La reprise des terrains concédés temporairement était une mesure urgente devant laquelle l'administration reculait d'année en année. On comprend ce scrupule lorsqu'il s'agit de toucher à des choses aussi délicates que les reliques des morts et les dépôts sacrés des familles. En 1821, le conseil municipal, effrayé par cette entreprise au-dessus de ses forces, sembla pencher à l'agrandissement des cimetières, mesure dispendieuse et qui n'était pas moins que l'autre entourée d'obstacles. Ce n'est qu'en 1832 que l'administration, pressée par la nécessité, fit enfin taire la crainte des erreurs et des mécontentemens devant l'évidence de son droit. De nombreuses reprises furent opérées dans les trois cimetières de la capitale. Tous les objets qui ne furent pas réclamés par les familles après le délai d'un an et un jour, croix, pierres tumulaires, entourages, couronnes, demeurèrent entre les mains de l'administration. Nous avons vu nous-même ces tristes dépouilles; rien qui donne une idée du néant de nos affections comme ces couronnes de fleurs ou de buis, frêles hommages dont l'existence a plus duré que le souvenir des

vivans. Parmi les pierres à moitié détruites, on lit, non sans douleur, des noms inconnus auxquels l'inscription promet des regrets éternels: A la meilleure des mères, à ma fille chérie, · à celui qui emporte toute notre amitié. Une immense compassion nous vient au cœur pour ces pauvres morts expropriés dont les familles oublieuses n'ont pas même recueilli les signes tumulaires. Le préfet de la Seine, par une délicatesse que l'on comprendra, n'a pas voulu remettre dans le commerce des objets qui avaient reçu une sorte de consécration; il fut statué que les matériaux laissés sur les terrains repris seraient employés seulement au service des cimetières. Il n'en fut pas toujours de même, malheureusement, pour les objets réclamés par les familles : les marbriers, race mercantile et avide, ont été plus d'une fois offrir d'eux-mêmes aux parens du défunt de racheter leur monument; si le marché est accepté, la pierre qui porte le nom du mort et le témoignage des regrets qu'il a laissés retourne à l'ouvrier, afin d'être mise en état de remplir une nouvelle destination. L'ancienne inscription s'efface pour en recevoir une autre, qui doit peut-être à son tour être remplacée. Ainsi va le monde.

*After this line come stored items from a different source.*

(** GETID of "recv", and GETID as a service call. *)
Lemma getid_returns_address_of_caller_witness :
  (∃ k',
     syscall_proc L0 KZ_SYSCALL_TYPE_GETID 0x9070 ex_calls = Ret tt k' ∧
     params k' = <[0x9070 := un_getid 0x1040]> (params ex_calls)) ∧
  kz_srvcall L0 KZ_SYSCALL_TYPE_GETID 0x9070 ex_calls =
    Ret tt (with_params (<[0x9070 := un_getid NULL]> (params ex_calls))
              (with_current NULL ex_calls)).
Proof.
  destruct (getid_returns_address_of_caller L0 ex_calls 0x9070 0) as [H1 H2];
    [kcompute..|].
  split; [|exact H2].
  destruct (H1 two_queues 0x1040 (tcb ex_calls 0x1040) [0x1080])
    as (k' & Ha & Hb & _); [kcompute..|].
  exists k'. split; [exact Ha|exact Hb].
Defined.

(** "recv" exits; its slot is the first free one. *)
Lemma exit_releases_slot_of_caller_witness :
  ∃ k',
    syscall_proc L0 KZ_SYSCALL_TYPE_EXIT 0 ex_two = Ret tt k' ∧
    threads k' = <[0x1040 := zero_thread]> (threads ex_two) ∧
    console k' = console ex_two ++ [name (tcb ex_two 0x1040); " EXIT." +:+ newline] ∧
    ¬ occupied k' 0x1040 ∧
    find_free (tcb_slots L0) k' = Ret (Some 0x1040) k'.
Proof.
  destruct (exit_releases_slot_of_caller L0 ex_two two_queues 0x1040
              (tcb ex_two 0x1040) [0x1080] 0)
    as (k' & H1 & H2 & H3 & _ & _ & H6 & H7); [kcompute..|].
  exists k'. split_and!; [exact H1|exact H2|exact H3|exact H6|].
  apply (H7 [0x1000] [0x1080; 0x10c0; 0x1100; 0x1140]); kcompute.
Defined.

(** A software error while "recv" runs. *)
Lemma softerr_intr_ends_running_thread_witness :
  ∃ k',
    softerr_intr ex_two = Ret tt k' ∧
    threads k' = <[0x1040 := zero_thread]> (threads ex_two) ∧
    console k' =
      console ex_two ++ [name (tcb ex_two 0x1040); " DOWN." +:+ newline;
                         name (tcb ex_two 0x1040); " EXIT." +:+ newline].
Proof.
  destruct (softerr_intr_ends_running_thread ex_two two_queues 0x1040
              (tcb ex_two 0x1040) [0x1080])
    as (k' & H1 & H2 & H3 & _); [kcompute..|].
  exists k'. split_and!; [exact H1|exact H2|exact H3].
Defined.

(** Vector 2 has no handler: "recv" is resumed. *)
Lemma interrupt_without_handler_resumes_interrupted_thread_witness :
  handlers ex_two !! 2%nat = Some H_NULL ∧
  thread_intr L0 2 0x81c0 ex_two =
    Ret 0x81c0
      (with_threads
         (<[0x1040 := set_context_sp 0x81c0 (tcb ex_two 0x1040)]> (threads ex_two))
         ex_two).
Proof.
  split; [kcompute|].
  apply (interrupt_without_handler_resumes_interrupted_thread L0 ex_two two_queues
           0x1040 (tcb ex_two 0x1040) [0x1080] 2 0x81c0); first [klow | kcompute].
Defined.

(** The handler of vector 2 wakes "recv" up while the idle thread runs. *)
Lemma interrupt_handler_wakeup_preempts_interrupted_thread_witness :
  ¬ is_ready (tcb ex_handler 0x1040) ∧
  ∃ k' tc',
    thread_intr L0 2 0x80c0 ex_handler = Ret (context_sp (tcb ex_handler 0x1040)) k' ∧
    current k' = 0x1040 ∧
    threads k' !! 0x1000 = Some tc' ∧ context_sp tc' = 0x80c0 ∧ is_ready tc'.
Proof.
  split; [kcompute|].
  destruct (interrupt_handler_wakeup_preempts_interrupted_thread L0 ex_handler
              idle_queue 0x1000 (tcb ex_handler 0x1000) [] 2 0x80c0 0x9090 0x1040 0
              (tcb ex_handler 0x1040))
    as (k' & tc' & H1 & H2 & _ & H4 & H5 & H6 & _); [first [klow | kcompute]..|].
  exists k', tc'. split_and!; [exact H1|exact H2|exact H4|exact H5|exact H6].
Defined.

(** "recv" registers a handler for vector 2. *)
Lemma setintr_registers_handler_without_bounds_check_witness :
  ∃ k',
    syscall_proc L0 KZ_SYSCALL_TYPE_SETINTR 0x9080 ex_calls = Ret tt k' ∧
    handlers k' =
      <[Z.to_nat 2 := H_user [(KZ_SYSCALL_TYPE_WAKEUP, 0x9090)]]> (handlers ex_calls).
Proof.
  destruct (setintr_registers_handler_without_bounds_check L0 ex_calls two_queues
              0x1040 (tcb ex_calls 0x1040) [0x1080] 0x9080 2 0
              (H_user [(KZ_SYSCALL_TYPE_WAKEUP, 0x9090)]))
    as [H _]; [kcompute..|].
  destruct H as (k' & H1 & H2 & _); [kcompute|].
  exists k'. split_and!; [exact H1|exact H2].
Defined.

(** The start of the kernel on the scenario. *)
Lemma kz_start_builds_initial_state_witness :
  ∃ k,
    kz_start L0 0x500 "idle" 0 0x100 0 0 ex_boot =
      Ret (thread_stack ex_boot + 0x100 - 36) k ∧
    current k = threads_base L0 ∧
    ready_inv (readyque k) (threads k)
      (<[Z.to_nat 0 := [threads_base L0]]> (replicate (Z.to_nat PRIORITY_NUM) [])).
Proof.
  destruct (kz_start_builds_initial_state L0 0x500 "idle" 0 0x100 0 0 ex_boot)
    as (k & H1 & H2 & _ & H4 & _); [kcompute..|].
  exists k. split_and!; [exact H1|exact H2|exact H4].
Defined.

(** The idle thread creates a thread without entry function. *)
Lemma run_with_null_function_leaves_slot_free_witness :
  ∃ k' qs',
    thread_run L0 NULL "recv" 1 0x100 0 0 ex_idle = Ret 0x1040 k' ∧
    ready_inv (readyque k') (threads k') qs' ∧ 0x1040 ∈ concat qs' ∧
    ¬ occupied k' 0x1040 ∧
    find_free (tcb_slots L0) k' = Ret (Some 0x1040) k'.
Proof.
  apply (run_with_null_function_leaves_slot_free L0 ex_idle no_queues "recv" 1 0x100
           0 0 [0x1000] 0x1040 [0x1080; 0x10c0; 0x1100; 0x1140]
           (tcb ex_idle 0x1040) 0x1000 (tcb ex_idle 0x1000)); kcompute.
Defined.

(** "recv", of priority 1, creates a thread of priority 0. *)
Lemma run_of_higher_priority_thread_preempts_caller_witness :
  ∃ k' tc',
    kz_syscall L0 KZ_SYSCALL_TYPE_RUN 0x90a0 0x81c0 ex_calls =
      Ret (thread_stack ex_calls + 0x100 - 36) k' ∧
    current k' = 0x10c0 ∧
    params k' = <[0x90a0 := un_run 0x800 "high" 0 0x100 0 0 0x10c0]> (params ex_calls) ∧
    threads k' !! 0x1040 = Some tc' ∧ context_sp tc' = 0x81c0.
Proof.
  destruct (run_of_higher_priority_thread_preempts_caller L0 ex_calls two_queues
              0x1040 (tcb ex_calls 0x1040) [0x1080] 0x90a0 0x81c0 0x800 "high" 0
              0x100 0 0 0 [0x1000; 0x1040; 0x1080] 0x10c0 [0x1100; 0x1140]
              (tcb ex_calls 0x10c0))
    as (k' & tc' & H1 & H2 & H3 & H4 & H5 & _); [first [klow | kcompute]..|].
  exists k', tc'. split_and!; [exact H1|exact H2|exact H3|exact H4|exact H5].
Defined.

(** "recv" sends 15 bytes to mailbox 0 and "send" receives them. *)
Lemma message_sent_is_message_received_witness :
  ∃ k2,
    serve_all L0 [Syscall KZ_SYSCALL_TYPE_SEND 0x9050 0x81c0;
                  Syscall KZ_SYSCALL_TYPE_RECV 0x9040 0x82c0] ex_two = Ret tt k2 ∧
    params k2 !! 0x9050 = Some (un_send 0 15 0x9200 15) ∧
    params k2 !! 0x9040 = Some (un_recv 0 0x9100 0x9104 0x1040) ∧
    umem k2 = deliver_umem 0x9100 0x9104 (mk_msgbuf NULL 0x1040 15 0x9200) (umem ex_two) ∧
    msgboxes k2 !! Z.to_nat 0 = Some (mk_msgbox NULL NULL NULL).
Proof.
  destruct (message_sent_is_message_received L0 ex_two two_queues 0x1040
              (tcb ex_two 0x1040) 0x1080 [] 0x9050 0x9040 0x81c0 0x82c0 0 15 0x9200 0
              0x9100 0x9104 0 (pool_alloc 16 (pool ex_two)).1
              (pool_alloc 16 (pool ex_two)).2)
    as (k2 & H1 & H2 & H3 & H4 & H5 & _); [first [klow | kcompute]..|].
  exists k2. split_and!; [exact H1|exact H2|exact H3|exact H4|exact H5].
Defined.

(** "recv" lowers its priority to 15 and "send" is selected. *)
Lemma chpri_moves_caller_between_queues_witness :
  ∃ k',
    syscall_proc L0 KZ_SYSCALL_TYPE_CHPRI 0x9020 ex_two = Ret tt k' ∧
    params k' = <[0x9020 := un_chpri 15 (priority (tcb ex_two 0x1040))]> (params ex_two) ∧
    schedule k' = Ret tt (with_current 0x1080 k').
Proof.
  destruct (chpri_moves_caller_between_queues L0 ex_two two_queues 0x1040
              (tcb ex_two 0x1040) [0x1080] 0x9020 15 0)
    as (k' & H1 & H2 & _ & H4); [kcompute..|].
  exists k'. split_and!; [exact H1|exact H2|].
  apply (H4 ltac:(kcompute) ltac:(klow) 0x1080 []). reflexivity.
Defined.

(** A WAIT leaves the mailboxes alone. *)
Lemma requests_other_than_send_and_recv_keep_mailboxes_witness :
  msgboxes (state_of (syscall_proc L0 KZ_SYSCALL_TYPE_WAIT 0x9030 ex_two)) =
    msgboxes ex_two.
Proof.
  apply (requests_other_than_send_and_recv_keep_mailboxes L0 KZ_SYSCALL_TYPE_WAIT
           0x9030 ex_two); [discriminate|discriminate|].
  left. kcompute.
Defined.

(** "recv" and "send" yield in turn. *)
Lemma thread_resumes_on_saved_stack_pointer_witness :
  ∃ k1 k2 spd,
    kz_syscall L0 KZ_SYSCALL_TYPE_WAIT 0x9030 0x81c0 ex_two = Ret spd k1 ∧
    current k1 = 0x1080 ∧
    kz_syscall L0 KZ_SYSCALL_TYPE_WAIT 0x9030 0x82c0 k1 = Ret 0x81c0 k2 ∧
    current k2 = 0x1040 ∧
    ready_inv (readyque k2) (threads k2) two_queues.
Proof.
  apply (thread_resumes_on_saved_stack_pointer L0 ex_two two_queues 0x1040 0x1080
           (tcb ex_two 0x1040) 0x9030 0x9030 0x81c0 0x82c0 0 0);
    first [klow | kcompute].
Defined.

Les reprises ne se borneront point, pour ces dernières années, aux concessions temporaires; en 1829, il avait été créé un nouveau genre de concession, dite conditionnelle, en vertu de laquelle la famille du défunt s'obligeait à payer en son nom une somme convenue dans l'espace de dix ans. Il s'en faut de beaucoup que ces engagemens aient été remplis on peut évaluer à la moitié environ le nombre des concessions conditionnelles abandonnées par les familles. Voilà comme on manque de parole aux morts! Ceci n'a rien qui doive nous surprendre; il arrive fréquemment que les familles fassent d'abord l'achat d'un terrain en se proposant d'y élever plus tard un monument; si ce monument ne s'élève pas dans la première année, on peut être presque assuré qu'il ne s'élèvera jamais. Que fera cependant l'administration? Évidemment elle usera de son droit; elle exécutera ces pauvres morts insolvables qui n'ont point achevé de payer leur sépulture. Soit gène ou indifférence de la part des familles, cet abandon n'en a pas moins un caractère douloureux qui serre le cœur. Ces pierres, élevées soi-disant à perpétuité, seront reprises; ces fastueux témoignages d'une douleur qui se prétendait éternelle tomberont par la faute même de ceux qui les ont érigés. Les cyprès, les ifs déjà grands qui végètent autour de ces monumens condamnés, et dont le feuillage toujours vert devait vivre comme le souvenir de ceux qui les ont fait planter; ces arbustes, dis-je, s'ils ne

sont point réclamés par l'avarice des familles, iront réchauffer dans les hospices les membres nus des malades. La ville de Paris a voulu donner cette pieuse destination à des arbustes consacrés par leur séjour au cimetière; ces ifs et ces cyprès, dont l'existence fut courte, ont encore jeté plus de racines dans la terre que la douleur dans le cœur de l'homme.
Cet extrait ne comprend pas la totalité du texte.